> _Task requirements_: Take the lines from the beginning of the data below through the line holding "match goal with" and return exactly those.

(Records excerpted from a collection)
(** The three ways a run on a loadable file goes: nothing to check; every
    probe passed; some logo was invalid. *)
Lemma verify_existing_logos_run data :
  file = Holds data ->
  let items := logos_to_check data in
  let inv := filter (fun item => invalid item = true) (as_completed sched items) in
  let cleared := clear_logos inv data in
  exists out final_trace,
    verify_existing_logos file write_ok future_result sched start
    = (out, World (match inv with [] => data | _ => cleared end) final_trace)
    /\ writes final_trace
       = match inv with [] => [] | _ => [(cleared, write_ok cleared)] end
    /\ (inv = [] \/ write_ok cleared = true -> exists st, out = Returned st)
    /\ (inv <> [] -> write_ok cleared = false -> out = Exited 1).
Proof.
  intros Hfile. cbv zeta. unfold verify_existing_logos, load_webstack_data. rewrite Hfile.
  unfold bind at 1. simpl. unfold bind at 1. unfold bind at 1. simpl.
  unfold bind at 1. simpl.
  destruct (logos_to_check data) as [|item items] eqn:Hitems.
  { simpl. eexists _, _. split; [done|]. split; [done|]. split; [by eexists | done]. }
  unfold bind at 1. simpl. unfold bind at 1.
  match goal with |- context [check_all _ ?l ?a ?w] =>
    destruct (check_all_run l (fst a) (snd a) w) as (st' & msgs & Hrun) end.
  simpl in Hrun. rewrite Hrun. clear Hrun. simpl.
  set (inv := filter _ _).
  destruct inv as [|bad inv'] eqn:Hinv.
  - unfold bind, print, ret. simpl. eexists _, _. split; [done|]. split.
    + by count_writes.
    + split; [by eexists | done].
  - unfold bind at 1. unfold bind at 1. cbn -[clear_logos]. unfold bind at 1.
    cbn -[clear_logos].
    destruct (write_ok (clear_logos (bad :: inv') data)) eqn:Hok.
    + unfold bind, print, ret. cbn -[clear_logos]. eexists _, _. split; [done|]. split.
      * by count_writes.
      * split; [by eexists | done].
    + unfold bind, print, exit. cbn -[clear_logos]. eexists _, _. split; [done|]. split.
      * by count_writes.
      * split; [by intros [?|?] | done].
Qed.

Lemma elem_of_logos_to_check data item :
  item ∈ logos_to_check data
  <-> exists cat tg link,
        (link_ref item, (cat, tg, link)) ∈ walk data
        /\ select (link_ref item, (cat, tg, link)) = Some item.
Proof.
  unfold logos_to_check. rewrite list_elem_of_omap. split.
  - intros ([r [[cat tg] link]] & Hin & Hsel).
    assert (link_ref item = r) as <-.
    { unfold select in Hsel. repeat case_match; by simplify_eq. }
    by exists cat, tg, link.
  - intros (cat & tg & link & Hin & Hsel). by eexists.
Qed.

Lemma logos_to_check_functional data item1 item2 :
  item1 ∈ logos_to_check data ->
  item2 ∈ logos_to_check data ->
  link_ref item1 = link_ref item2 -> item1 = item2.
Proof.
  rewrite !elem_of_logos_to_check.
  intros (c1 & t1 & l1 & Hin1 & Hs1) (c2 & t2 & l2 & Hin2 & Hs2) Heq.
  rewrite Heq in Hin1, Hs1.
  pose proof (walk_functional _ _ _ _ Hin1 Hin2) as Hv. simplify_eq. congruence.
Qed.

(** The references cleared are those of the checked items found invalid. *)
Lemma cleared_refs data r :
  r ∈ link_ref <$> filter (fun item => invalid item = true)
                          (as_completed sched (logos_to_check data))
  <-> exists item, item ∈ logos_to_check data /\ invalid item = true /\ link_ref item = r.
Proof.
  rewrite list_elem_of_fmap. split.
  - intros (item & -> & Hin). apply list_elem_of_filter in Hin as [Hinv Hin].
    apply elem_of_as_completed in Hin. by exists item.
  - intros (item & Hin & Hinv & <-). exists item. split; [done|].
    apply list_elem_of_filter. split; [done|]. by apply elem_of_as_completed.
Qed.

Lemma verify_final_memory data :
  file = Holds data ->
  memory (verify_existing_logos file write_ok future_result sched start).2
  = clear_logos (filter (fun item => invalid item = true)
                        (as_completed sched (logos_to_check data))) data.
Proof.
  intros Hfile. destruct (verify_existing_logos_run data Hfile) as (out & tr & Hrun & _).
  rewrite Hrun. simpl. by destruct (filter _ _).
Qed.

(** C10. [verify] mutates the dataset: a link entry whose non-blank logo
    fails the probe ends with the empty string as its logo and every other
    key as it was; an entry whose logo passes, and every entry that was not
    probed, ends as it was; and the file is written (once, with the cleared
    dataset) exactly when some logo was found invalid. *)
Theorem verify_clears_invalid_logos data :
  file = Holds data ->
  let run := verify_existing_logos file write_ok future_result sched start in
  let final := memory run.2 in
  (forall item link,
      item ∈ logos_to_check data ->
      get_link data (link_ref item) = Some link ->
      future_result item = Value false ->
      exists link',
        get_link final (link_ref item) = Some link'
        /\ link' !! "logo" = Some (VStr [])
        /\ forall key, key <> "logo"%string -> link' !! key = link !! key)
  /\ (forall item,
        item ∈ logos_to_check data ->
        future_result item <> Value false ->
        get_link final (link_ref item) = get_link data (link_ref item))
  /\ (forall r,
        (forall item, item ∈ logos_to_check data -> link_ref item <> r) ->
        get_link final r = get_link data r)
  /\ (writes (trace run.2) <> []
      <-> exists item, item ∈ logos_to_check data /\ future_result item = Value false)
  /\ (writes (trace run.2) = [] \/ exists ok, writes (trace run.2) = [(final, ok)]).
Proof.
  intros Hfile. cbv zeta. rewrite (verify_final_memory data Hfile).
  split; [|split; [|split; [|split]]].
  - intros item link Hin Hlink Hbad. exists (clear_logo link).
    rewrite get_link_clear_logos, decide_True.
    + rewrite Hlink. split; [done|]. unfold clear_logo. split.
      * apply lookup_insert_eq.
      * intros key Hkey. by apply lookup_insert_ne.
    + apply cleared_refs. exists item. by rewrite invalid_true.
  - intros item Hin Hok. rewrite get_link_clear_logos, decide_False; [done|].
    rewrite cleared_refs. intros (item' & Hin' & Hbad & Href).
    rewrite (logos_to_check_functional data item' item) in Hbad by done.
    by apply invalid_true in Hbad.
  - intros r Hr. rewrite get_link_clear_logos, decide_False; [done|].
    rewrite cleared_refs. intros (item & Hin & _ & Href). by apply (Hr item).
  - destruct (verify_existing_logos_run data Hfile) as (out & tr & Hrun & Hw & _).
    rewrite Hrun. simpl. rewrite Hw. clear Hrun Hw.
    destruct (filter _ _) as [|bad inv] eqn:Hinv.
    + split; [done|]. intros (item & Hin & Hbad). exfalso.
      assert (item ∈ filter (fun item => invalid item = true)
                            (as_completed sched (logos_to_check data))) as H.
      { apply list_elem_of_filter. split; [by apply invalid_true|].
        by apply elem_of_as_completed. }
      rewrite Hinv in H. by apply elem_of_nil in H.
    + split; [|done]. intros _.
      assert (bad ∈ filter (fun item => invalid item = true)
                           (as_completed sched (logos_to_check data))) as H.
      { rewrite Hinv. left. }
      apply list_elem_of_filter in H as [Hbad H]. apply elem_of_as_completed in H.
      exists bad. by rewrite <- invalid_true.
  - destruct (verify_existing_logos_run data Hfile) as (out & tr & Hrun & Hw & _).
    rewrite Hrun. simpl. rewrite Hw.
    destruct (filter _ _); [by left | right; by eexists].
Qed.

> _Response to this exercise_:
(** The three ways a run on a loadable file goes: nothing to check; every
    probe passed; some logo was invalid. *)
Lemma verify_existing_logos_run data :
  file = Holds data ->
  let items := logos_to_check data in
  let inv := filter (fun item => invalid item = true) (as_completed sched items) in
  let cleared := clear_logos inv data in
  exists out final_trace,
    verify_existing_logos file write_ok future_result sched start
    = (out, World (match inv with [] => data | _ => cleared end) final_trace)
    /\ writes final_trace
       = match inv with [] => [] | _ => [(cleared, write_ok cleared)] end
    /\ (inv = [] \/ write_ok cleared = true -> exists st, out = Returned st)
    /\ (inv <> [] -> write_ok cleared = false -> out = Exited 1).
Proof.
  intros Hfile. cbv zeta. unfold verify_existing_logos, load_webstack_data. rewrite Hfile.
  unfold bind at 1. simpl. unfold bind at 1. unfold bind at 1. simpl.
  unfold bind at 1. simpl.
  destruct (logos_to_check data) as [|item items] eqn:Hitems.
  { simpl. eexists _, _. split; [done|]. split; [done|]. split; [by eexists | done]. }
  unfold bind at 1. simpl. unfold bind at 1.
  match goal with |- context [check_all _ ?l ?a ?w] =>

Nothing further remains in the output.